We now join the other courts of appeal that have reviewed FISA and held that the statute meets constitutional requirements. See United States v. Cavanagh, 807 F.2d 787 (9th Cir. 1987); United States v. Duggan, 743 F.2d 59 (2d Cir. 1984). FISA's numerous safeguards provide sufficient protection for the rights guaranteed by the Fourth Amendment within the context of foreign intelligence activities. The governmental interests in gathering foreign intelligence are of paramount importance to national security, and may differ substantially from those presented in the normal criminal investigation. See United States District Court, 407 U.S. at 321-24, 92 S.Ct. at 2138-40. FISA requires judicial review prior to the initiation of the type of surveillance conducted here and sets careful limitations on its exercise. 50 U.S.C. §§ 1803- 1805. The reviewing judge must find probable cause to believe that a target such as Pelton is an agent of a foreign power. Id. The Act also requires the use of "minimization procedures" for the protection of the targets of surveillance, see id. § 1801, and limits the duration of surveillance of an agent of a foreign power to no more than ninety days, id. § 1805. We find the provisions of FISA to be "reasonable both in relation to the legitimate need of Government for intelligence information and the protected rights of our citizens," United States District Court, 407 U.S. at 323, 92 S.Ct. at 2139, and therefore compatible with the Fourth Amendment.

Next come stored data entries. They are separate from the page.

Lemma connection_memory_safe_witness :
  in_order (false, NoRequest) two_requests = Some (true, Logged)
  /\ exists m, callbacks_exec two_requests no_memory = (m, Ok ()) /\ heap_impls m = ∅
      /\ forall p cs, states m !! p = Some cs -> cs = new_connection_state.
Proof.
  assert (Hl : in_order (false, NoRequest) two_requests = Some (true, Logged)) by reflexivity. split; [exact Hl|].
  destruct (connection_memory_safe two_requests true Logged Hl) as (m & E & Hm & _). exists m. split; [exact E|].
  assert (Hst : Logged <> Answering) by discriminate. destruct (Hm Hst) as (H1 & _ & H3). split; [exact H1|exact H3].
Defined.

(** What a request stores stays in the arena until the request is
    completed, and not after. *)
Example stored_then_zeroed :
  let stored l := match callbacks_exec l no_memory with
    | (m, Ok _) => map (fun kv => take 5 (initial_buffer_ (snd kv))) (map_to_list (states m)) | _ => [] end in
  stored (take 4 two_requests) = [[0; 0; 0; 104; 105]%Z] /\ stored two_requests = [[0; 0; 0; 0; 0]%Z].
Proof. by vm_compute. Qed.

We also reject Pelton's claim that the 1985 FISA surveillance was conducted primarily for the purpose of his criminal prosecution, and not primarily "for the purpose of obtaining foreign intelligence information" as required by 50 U.S.C. § 1802(b). Our review of the FISA materials in this case has made clear that the application contained the certifications required by § 1804, including the basis for the certifying officer's belief that the information sought was foreign intelligence information, that there was probable cause to believe that Pelton was the agent of a foreign power, and that the certifications were not clearly erroneous.
Where, as here, the statutory application was properly made and earlier approved by a FISA judge, it carries a strong presumption of veracity and regularity in a reviewing court. See Duggan, 743 F.2d at 77. We agree with the district court that the "primary purpose of the surveillance, both initially and throughout, was to gather foreign intelligence information." It is clear that "otherwise valid FISA surveillance is not tainted simply because the government can anticipate that the fruits of the surveillance may later be used, as allowed by § 1806(b), as evidence in a criminal trial." Id. at 78. The FISA evidence in this case was obtained in accordance with the requirements of the statute, and was properly admitted by the district court.